Two nested loops check every pair of elements. The outer loop picks one element, the inner loop scans the rest. For n elements that is n × (n−1)/2 comparisons = O(n²). No extra memory — just two loop variables.
Each pointer traverses the array at most once. With two pointers moving inward (or both moving right), the total number of steps is bounded by n. Each comparison is O(1), giving O(n) overall.
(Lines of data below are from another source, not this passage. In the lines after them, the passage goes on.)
(* ===== verification/HoleReassembly.v ===== *)
(** * Reassembly of fragmented packets

    [src/alfalfa/src/network/reassembly.hh] and [reassembly.cc]: the hole
    list algorithm of RFC 815 over a buffer of 1600 octets per packet.  The
    message comes from [src/alfalfa/src/protobufs/packet-fragment.proto]. *)

From S2P Require Import Prelude.

Record PacketFragment : Set := mkPacketFragment {
  frag_length : Z;
  frag_id : Z;
  offset : Z;
  more_frags : bool;
  payload : list Z }.

#[export] Instance PacketFragment_eq_dec : EqDecision PacketFragment.
Proof. solve_decision. Defined.

Module Reassembly.

(** Class [Hole]: both bounds are [uint16_t] and belong to the hole. *)
Record Hole : Set := mkHole { first : Z; last : Z }.

#[export] Instance Hole_eq_dec : EqDecision Hole.
Proof. solve_decision. Defined.

Definition make_hole (t_first t_last : Z) : Hole := mkHole (u16 t_first) (u16 t_last).

Definition hole_eqb (x y : Hole) : bool := (first x =? first y) && (last x =? last y).

Record t : Set := mk {
  hole_map : gmap Z (list Hole);
  reassembly_buffer : gmap Z (list Z) }.

Definition make : t := mk ∅ ∅.

(** [string::replace( pos, len, s )] *)
Definition replace (pos : Z) (s buf : list Z) : result (list Z) :=
  if zlen buf <? pos then Fault (Thrown "std::out_of_range")
  else Ok (take (Z.to_nat pos) buf ++ s ++ drop (Z.to_nat (pos + zlen s)) buf).

(** "No overlap, move on" *)
Definition no_overlap (fragment_first fragment_last : Z) (hole : Hole) : bool :=
  (last hole <? fragment_first) || (fragment_last <? first hole).

(** The parts of a hole that the fragment leaves *)
Definition split_hole (fragment_first fragment_last : Z) (more : bool) (hole : Hole) : list Hole :=
  (if first hole <? fragment_first
   then [make_hole (first hole) (fragment_first - 1)] else [])
  ++ (if (fragment_last <? last hole) && more
      then [make_hole (fragment_last + 1) (last hole)] else []).

(** The loop over the holes from position [i].  After an [erase] the
    position is advanced, so the hole that moved into it is passed over. *)
Fixpoint scan (fuel : nat) (fragment_first fragment_last : Z) (more : bool) (i : Z)
    (holes : list Hole) : result (list Hole) :=
  if i <? zlen holes then
    match fuel with
    | O => Fault OutOfFuel
    | S fuel' =>
        hole ← vec_get holes i;
        if no_overlap fragment_first fragment_last hole
        then scan fuel' fragment_first fragment_last more (i + 1) holes
        else
          holes ← vec_erase holes i;
          scan fuel' fragment_first fragment_last more (i + 1)
            (holes ++ split_hole fragment_first fragment_last more hole)
    end
  else Ok holes.

(** [operator[]] of [std::map] *)
Definition subscript {A} (d : A) (k : Z) (m : gmap Z A) : A := default d (m !! k).

Definition add_fragment (rx : PacketFragment) (s : t) : result t :=
  let seq_num := frag_id rx in
  let s :=
    match hole_map s !! seq_num with
    | None => mk (<[seq_num := [make_hole 0 1600]]> (hole_map s))
                 (<[seq_num := replicate 1600 0]> (reassembly_buffer s))
    | Some _ => s
    end in
  let fragment_first := offset rx in
  let fragment_last := u64 (offset rx + zlen (payload rx) - 1) in
  let holes := subscript [] seq_num (hole_map s) in
  holes ← scan (2 * length holes) fragment_first fragment_last (more_frags rx) 0 holes;
  buf ← replace (offset rx) (payload rx) (subscript [] seq_num (reassembly_buffer s));
  Ok (mk (<[seq_num := holes]> (hole_map s)) (<[seq_num := buf]> (reassembly_buffer s))).

(** Both subscripts create the entry they do not find. *)
Definition ready_to_deliver (seq_num : Z) (s : t) : list Z * t :=
  let holes := subscript [] seq_num (hole_map s) in
  let s := mk (<[seq_num := holes]> (hole_map s)) (reassembly_buffer s) in
  if zlen holes =? 0 then
    let buf := subscript [] seq_num (reassembly_buffer s) in
    (buf, mk (hole_map s) (<[seq_num := buf]> (reassembly_buffer s)))
  else ([], s).

End Reassembly.
(** A fragment that meets exactly one hole, of which it leaves parts *)
Lemma scan_one f l more pre h post :
  Forall hole_ok (pre ++ h :: post) → 0 ≤ f ≤ l + 1 →
  overlaps f l pre = [] → overlap f l h = true → overlaps f l post = [] →
  scan (2 * length (pre ++ h :: post)) f l more 0 (pre ++ h :: post)
  = Ok (pre ++ post ++ split_hole f l more h).
Proof.
  intros Hok Hf Hpre Hh Hpost. rewrite Forall_app, Forall_cons in Hok. destruct Hok as (_ & Hokh & _).
  destruct (split_hole_parts f l more h Hokh Hh Hf) as [Hparts Hlen].
  apply Forall_and in Hparts as [_ Hparts]. rewrite length_app. cbn [length].
  replace (2 * (length pre + S (length post)))%nat
    with (length pre + S (length pre + S (2 * length post)))%nat by lia.
  rewrite (scan_skip _ f l more pre (h :: post) 0); [|done|lia|done]. cbn [Nat.add].
  rewrite (scan_step _ _ _ _ _ _ h) by by rewrite list_lookup_middle.
  unfold overlap in Hh. apply negb_true_iff in Hh. rewrite Hh, delete_middle, <- app_assoc.
  set (rest := post ++ split_hole f l more h).
  destruct rest as [|x rest'] eqn:Hrest.
  { rewrite app_nil_r. apply scan_end. lia. }
  assert (overlaps f l rest' = []).
  { apply overlaps_none. eapply Forall_cons_1. rewrite <- Hrest.
    apply Forall_app. split; [by apply overlaps_nil|done]. }
  assert (length rest' ≤ length pre + S (2 * length post))%nat as Hr.
  { assert (length (x :: rest') ≤ length post + 2)%nat; [|cbn in *; lia].
    rewrite <- Hrest. unfold rest. rewrite length_app. lia. }
  replace (length pre + S (2 * length post))%nat
    with (length rest' + (length pre + S (2 * length post) - length rest'))%nat by lia.
  rewrite (scan_skip _ f l more rest' [] (S (length pre))); [|rewrite app_nil_r|rewrite length_app; cbn; lia|done].
  - apply scan_end. rewrite length_app. cbn. lia.
  - rewrite (cons_middle x), (app_assoc pre), take_app_length' by (rewrite length_app; cbn; lia). done.
Qed.

(** ** The fragments of a packet *)

(** The pieces of a packet as messages, from the offset [off] *)
Fixpoint cut (id total off : Z) (pieces : list (list Z)) : list PacketFragment :=
  match pieces with
  | [] => []
  | p :: ps =>
      mkPacketFragment total id off (negb (zlen ps =? 0)) p :: cut id total (off + zlen p) ps
  end.

(** Where the [i]-th piece begins *)
Definition bound (pieces : list (list Z)) (i : nat) : Z := zlen (concat (take i pieces)).

Lemma length_cut id total off pieces : length (cut id total off pieces) = length pieces.
Proof. revert off. induction pieces as [|x l IH]; intros off; simpl; [done|]. by rewrite IH. Qed.

Lemma cut_lookup id total off pieces i p :
  pieces !! i = Some p →
  cut id total off pieces !! i =
    Some (mkPacketFragment total id (off + bound pieces i) (bool_decide (S i < length pieces)%nat) p).
Proof.
  revert off i. induction pieces as [|x ps IH]; intros off i; [done|]. destruct i as [|i]; simpl.
  - intros [= ->]. change (bound (p :: ps) 0) with 0. f_equal. f_equal; [lia|].
    destruct ps; [done|]. rewrite zlen_cons. rewrite bool_decide_true by (simpl; lia).
    pose proof (zlen_nonneg ps). by z_bools.
  - intros Hi. rewrite (IH _ _ Hi). f_equal. unfold bound. simpl. rewrite zlen_app. f_equal; [lia|].
    apply bool_decide_ext. lia.
Qed.

Section packet.
Context (pieces : list (list Z)).
Hypothesis Hpieces : Forall (fun p => p ≠ []) pieces.
Hypothesis Htotal : zlen (concat pieces) ≤ 1600.

Abbreviation start i := (bound pieces i).
Abbreviation stop i := (bound pieces (S i) - 1).

Lemma bound_S i p : pieces !! i = Some p → bound pieces (S i) = bound pieces i + zlen p.
Proof.
  intros Hi. unfold bound. rewrite (take_S_r _ _ _ Hi), concat_app, zlen_app. simpl.
  by rewrite app_nil_r.
Qed.

Lemma bound_step i : (i < length pieces)%nat → bound pieces i < bound pieces (S i).
Proof.
  intros Hi. apply lookup_lt_is_Some in Hi as [p Hp]. rewrite (bound_S _ _ Hp).
  assert (p ≠ []) by (by eapply Forall_lookup_1 in Hpieces). destruct p; [done|].
  rewrite zlen_cons. pose proof (zlen_nonneg p). lia.
Qed.

Lemma bound_mono i j : (i ≤ j)%nat → bound pieces i ≤ bound pieces j.
Proof.
  intros Hij. unfold bound. rewrite <- (take_drop i (take j pieces)).
  rewrite take_take, Nat.min_l by done.
  rewrite concat_app, zlen_app. pose proof (zlen_nonneg (concat (drop i (take j pieces)))). lia.
Qed.

Lemma bound_0 : bound pieces 0 = 0.
Proof. done. Qed.

Lemma bound_range i : 0 ≤ bound pieces i ≤ 1600.
Proof.
  split; [apply zlen_nonneg|]. etrans; [|exact Htotal]. unfold bound.
  rewrite <- (take_drop i pieces) at 2. rewrite concat_app, zlen_app.
  pose proof (zlen_nonneg (concat (drop i pieces))). lia.
Qed.

(** ** The invariant on the holes *)

Definition covers (h : Hole) (i : nat) : Prop := first h ≤ start i ∧ stop i ≤ last h.

(** [arr] are the pieces that arrived: they meet no hole, every other one
    lies in the one hole it meets, and every hole has such a piece. *)
Definition holes_ok (arr : gset nat) (holes : list Hole) : Prop :=
  Forall hole_ok holes
  ∧ (∀ i, (i < length pieces)%nat → i ∈ arr → overlaps (start i) (stop i) holes = [])
  ∧ (∀ i, (i < length pieces)%nat → (i ∉ arr) →
       ∃ h, overlaps (start i) (stop i) holes = [h] ∧ covers h i)
  ∧ ∀ h, h ∈ holes → ∃ i, (i < length pieces)%nat ∧ (i ∉ arr) ∧ covers h i.

Lemma holes_ok_initial :
  pieces ≠ [] → holes_ok ∅ [make_hole 0 1600].
Proof.
  intros Hne. change (make_hole 0 1600) with (mkHole 0 1600).
  assert (∀ i, (i < length pieces)%nat → covers (mkHole 0 1600) i) as Hc.
  { intros i Hi. pose proof (bound_range i). pose proof (bound_range (S i)). split; cbn; lia. }
  split_and!.
  - repeat constructor; done.
  - set_solver.
  - intros i Hi _. exists (mkHole 0 1600). split; [|by apply Hc]. unfold overlaps. cbn [List.filter].
    pose proof (bound_range i). pose proof (bound_step i Hi).
    rewrite (proj2 (overlap_spec _ _ _)); [done|]. cbn. lia.
  - intros h ->%list_elem_of_singleton. exists 0%nat. destruct pieces; [done|].
    split; [simpl; lia|]. split; [set_solver|]. apply Hc. simpl. lia.
Qed.

(** A piece that meets a hole lies in it and has not arrived. *)
Lemma meets arr holes h i :
  holes_ok arr holes → h ∈ holes → (i < length pieces)%nat →
  overlap (start i) (stop i) h = true →
  (i ∉ arr) ∧ covers h i ∧ overlaps (start i) (stop i) holes = [h].
Proof.
  intros (_ & Harr & Hnot & _) Hh Hi Ho.
  assert (h ∈ overlaps (start i) (stop i) holes) as Hin.
  { unfold overlaps. rewrite list_elem_of_In, filter_In, <- list_elem_of_In. done. }
  assert (i ∉ arr) as Hni by (intros Hin'; rewrite (Harr i Hi Hin') in Hin; set_solver).
  destruct (Hnot i Hi Hni) as (h' & Heq & Hc). rewrite Heq in Hin.
  apply list_elem_of_singleton in Hin as <-. done.
Qed.

Section arrival.
Context (arr : gset nat) (pre post : list Hole) (h : Hole) (i : nat).
Hypothesis Hok : holes_ok arr (pre ++ h :: post).
Hypothesis Hi : (i < length pieces)%nat.
Hypothesis Hh : overlap (start i) (stop i) h = true.

Abbreviation parts := (split_hole (start i) (stop i) (bool_decide (S i < length pieces)%nat) h).

Lemma parts_eq :
  parts = (if first h <? start i then [mkHole (first h) (start i - 1)] else [])
          ++ (if (stop i <? last h) && bool_decide (S i < length pieces)%nat
              then [mkHole (bound pieces (S i)) (last h)] else []).
Proof.
  destruct Hok as (Hall & _). rewrite Forall_app, Forall_cons in Hall. destruct Hall as (_ & Hokh & _).
  pose proof (bound_range i). pose proof (bound_step i Hi).
  rewrite split_hole_spec by (done || lia). by replace (stop i + 1) with (bound pieces (S i)) by lia.
Qed.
No auxiliary data structures are needed — just two index variables.
Review these before coding to avoid predictable interview regressions.
Wrong move: Loop endpoints miss first/last candidate.
Usually fails on: Fails on minimal arrays and exact-boundary answers.
Fix: Re-derive loops from inclusive/exclusive ranges before coding.
Wrong move: Advancing both pointers shrinks the search space too aggressively and skips candidates.
Usually fails on: A valid pair can be skipped when only one side should move.
Fix: Move exactly one pointer per decision branch based on invariant.
Wrong move: Setting `lo = mid` or `hi = mid` can stall and create an infinite loop.
Usually fails on: Two-element ranges never converge.
Fix: Use `lo = mid + 1` or `hi = mid - 1` where appropriate.